Köylerdeki imamlarımız da bir kahraman edasıyla vefa destek grubu görevlileri olarak insanlarımıza yardım etmek için ev ev geziyorlar şu pandemi günlerinde. Evden çıkamayan yaşlılarımız ve karantina altındaki vatandaşlarımızın zorunlu yaşam ihtiyaçlarını karşılamak için ellerinden geleni yapıyor ve adeta fedakarlıkta destan yazıyorlar.

Pandemi günlerinde salâ ve dualarda imamlar, filyasyon ekiplerinde imamlar, vefa destek gruplarında imamlar, insanları arayıp sormak için telefonlarda imamlar, sadece bir insanımıza bile faydalı olabilmek amacıyla canlı yayınlarda imamlar, sosyal medyada imamlar, bütün dini görevlerde imamlar, sahada imamlar…

Her fırsatta çeşitli bahanelerle din görevlilerimize saldıranlar ve din, dindar ve imam fobisi yaşayanlar elbette ki imamlarımızı ve onların yaptığı mükemmel hizmetleri göremezler.

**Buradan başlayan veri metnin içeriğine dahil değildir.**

(** The number of times the clicks of a sequence reach [b]: a click on [b]
    or on a descendant of [b] reaches it once, any other click does not. *)
Fixpoint trigger_clicks (b : Element) (us : list UserInput) : nat :=
  match us with
  | [] => 0%nat
  | UserClick path :: rest =>
      (count_occ Nat.eq_dec path b + trigger_clicks b rest)%nat
  | TimerExpiry _ :: rest => trigger_clicks b rest
  end.
(** * Lemmas on single calls *)

Lemma sendTouchEvent_eq w element type x y s :
  sendTouchEvent w element type x y s =
  (Normal tt,
   if throws w NewTouch then log_console (ErrorLog (PlatformExn NewTouch)) s
   else if throws w NewTouchEvent then
     log_console (ErrorLog (PlatformExn NewTouchEvent)) s
   else if throws w DispatchEvent then
     log_console (ErrorLog (PlatformExn DispatchEvent)) s
   else log_dispatch (element, touch_event w element type (x, y)) s).
Proof.
  unfold sendTouchEvent, try_catch, bind, new_Touch, new_TouchEvent,
    dispatchEvent, platform_call, bind.
  destruct (throws w NewTouch); [reflexivity|].
  cbn. destruct (throws w NewTouchEvent); [reflexivity|].
  cbn. destruct (throws w DispatchEvent); reflexivity.
Qed.

Lemma sendMouseEvent_eq w element type x y s :
  sendMouseEvent w element type x y s =
  if throws w CreateEvent then (Throw (PlatformExn CreateEvent), s)
  else if throws w InitMouseEvent then (Throw (PlatformExn InitMouseEvent), s)
  else if throws w DispatchEvent then (Throw (PlatformExn DispatchEvent), s)
  else (Normal tt, log_dispatch (element, mouse_event type (x, y)) s).
Proof.
  unfold sendMouseEvent, bind, document_createEvent, initMouseEvent,
    dispatchEvent, platform_call, bind.
  destruct (throws w CreateEvent); [reflexivity|].
  cbn. destruct (throws w InitMouseEvent); [reflexivity|].
  cbn. destruct (throws w DispatchEvent); reflexivity.
Qed.

Lemma sendEventsDispatcher_eq w index n s :
  sendEventsDispatcher w index n s = dispatcher_result w index n s.
Proof.
  unfold sendEventsDispatcher, dispatcher_result, outcome, synthesized, slot,
    point, bind, get.
  destruct (supportTouchEvent w).
  - destruct (index =? 0); [|destruct (index =? n - 1)];
      rewrite sendTouchEvent_eq;
      destruct (throws w NewTouch); try reflexivity;
      destruct (throws w NewTouchEvent); try reflexivity;
      destruct (throws w DispatchEvent); try reflexivity;
      destruct (swipeDirection s) as [[|]|]; reflexivity.
  - destruct (index =? 0); [|destruct (index =? n - 1)];
      rewrite sendMouseEvent_eq;
      destruct (throws w CreateEvent); try reflexivity;
      destruct (throws w InitMouseEvent); try reflexivity;
      destruct (throws w DispatchEvent); try reflexivity;
      destruct (swipeDirection s) as [[|]|]; reflexivity.
Qed.

Lemma sendEvents_eq index s :
  sendEvents index s = (Normal tt, schedule index s).
Proof.
  unfold sendEvents, schedule, setTimeout, modify, ret, step_timer.
  destruct (index =? maxIterations); reflexivity.
Qed.

Lemma callback_eq w index n s :
  run_task (callback w (SendEventsStep index n)) s = after_callback w index n s.
Proof.
  unfold run_task, callback, bind, after_callback.
  rewrite sendEventsDispatcher_eq. unfold dispatcher_result.
  destruct (outcome w); rewrite ?sendEvents_eq; reflexivity.
Qed.
(** * everybtckey: deterministic keyspace engine

    A shallow embedding of the TypeScript sources
    ([src/utils/crypto.ts], [src/utils/base58.ts], [src/utils/bech32.ts],
    [src/utils/bitcoin.ts] and the [useInfiniteKeys] hook) and the
    properties of the specification checked against it.

    Conventions of the embedding:
    - a JavaScript [number] holding an integer and a [bigint] are both a [Z];
      the 32-bit coercions of the bitwise operators on [number] are written
      out in [JS]. The sums and products of the sources on [number] are
      those of [Z]: they are the sources' while the operands and the
      result are below 2^53 in absolute value, where a [number] holds
      every integer and prints it in full. A property that depends on
      such arithmetic states this range;
    - a [Uint8Array] is a [list Z]; a store into it reduces modulo 256;
    - a JavaScript string is a [string] (the sources only build ASCII text);
    - an [async] function is the function computing the value its promise
      settles with; a rejected promise or a [throw] is [Throw];
    - [crypto.subtle.digest('SHA-256', _)] and [Date.now()] are not code of
      the repository: the first is a [Variable] of the sections below
      ([Sha256.sha256] is its standard definition, used to run the model),
      the second a parameter [now]. *)

From Stdlib Require Import ZArith Lia List Ascii String QArith.
From stdpp Require Import gmap strings list pretty.
Import ListNotations.

Local Open Scope string_scope.
Local Open Scope list_scope.
Local Open Scope Z_scope.

(** ** Results of code that can throw *)

Inductive JsResult (A : Type) : Type :=
| Ok (a : A)
| Throw (msg : string).
Arguments Ok {A} a.
Arguments Throw {A} msg.

Global Instance JsResult_ret : MRet JsResult := fun A a => Ok a.
Global Instance JsResult_bind : MBind JsResult := fun A B k r =>
  match r with
  | Ok a => k a
  | Throw m => Throw m
  end.

(** ** JavaScript number and typed-array primitives *)

Module JS.

(** ToInt32 *)
Definition toInt32 (z : Z) : Z := (z + 2 ^ 31) mod 2 ^ 32 - 2 ^ 31.

(** [a << n] *)
Definition shl (a n : Z) : Z := toInt32 (Z.shiftl (toInt32 a) (n mod 32)).

(** [a >> n] *)
Definition sar (a n : Z) : Z := Z.shiftr (toInt32 a) (n mod 32).

(** [a & b], [a | b], [a ^ b] *)
Definition band (a b : Z) : Z := Z.land (toInt32 a) (toInt32 b).
Definition bor (a b : Z) : Z := Z.lor (toInt32 a) (toInt32 b).
Definition bxor (a b : Z) : Z := Z.lxor (toInt32 a) (toInt32 b).

(** [a % b] on integers: the sign follows the dividend *)
Definition rem (a b : Z) : Z := Z.rem a b.

(** The value a [Uint8Array] element holds after [arr[i] = z] *)
Definition u8 (z : Z) : Z := z mod 256.

(** [arr[i]] inside a bitwise operator: [undefined] coerces to 0 *)
Definition at0 (arr : list Z) (i : nat) : Z := nth i arr 0.

(** [0, 1, ..., n-1], the values a counting [for] loop takes *)
Definition upto (n : nat) : list Z := map Z.of_nat (seq 0 n).

(** [target.set(src, offset)] on a [Uint8Array]: a [RangeError] when the
    source does not fit *)
Definition set (target src : list Z) (offset : nat) : JsResult (list Z) :=
  if (offset + length src <=? length target)%nat
  then Ok (firstn offset target ++ map u8 src
             ++ skipn (offset + length src) target)
  else Throw "RangeError: offset is out of bounds".

(** [new Uint8Array(n)] *)
Definition zeros (n : nat) : list Z := repeat 0 n.

(** [arr[i] = v] for [i] in range ([<[i:=v]>] does nothing out of range,
    and so does a typed array) *)
Definition store (arr : list Z) (i : nat) (v : Z) : list Z :=
  <[i := u8 v]> arr.

(** [s[i]] appended to a string: ["undefined"] out of range *)
Definition strAt (s : string) (i : Z) : string :=
  if i <? 0 then "undefined"
  else match String.get (Z.to_nat i) s with
       | Some c => String c EmptyString
       | None => "undefined"
       end.

(** [s.indexOf(c)] for a one-character [c] *)
Fixpoint indexOf_from (c : ascii) (s : string) (pos : Z) : Z :=
  match s with
  | EmptyString => -1
  | String d rest =>
      if Ascii.eqb c d then pos else indexOf_from c rest (pos + 1)
  end.
Definition indexOf (c : ascii) (s : string) : Z := indexOf_from c s 0.

(** [s.includes(t)] *)
Fixpoint includes (s t : string) : bool :=
  String.prefix t s ||
  match s with
  | EmptyString => false
  | String _ rest => includes rest t
  end.

(** [s.toLowerCase()] on ASCII text *)
Definition lowerChar (c : ascii) : ascii :=
  let n := nat_of_ascii c in
  if ((65 <=? n) && (n <=? 90))%nat then ascii_of_nat (n + 32) else c.
Fixpoint toLowerCase (s : string) : string :=
  match s with
  | EmptyString => EmptyString
  | String c rest => String (lowerChar c) (toLowerCase rest)
  end.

Nitekim göremiyorlar da. Çünkü kalpleri gerçeklere mühürlü olanların, güzellikleri görme kabiliyetleri yoktur. 

Bu zor günlerde fedakarca görev yapan sağlık çalışanlarımız başta olmak üzere din görevlilerimize, öğretmenlerimize ve pandemi günlerinin bütün kahramanlarına selâm olsun.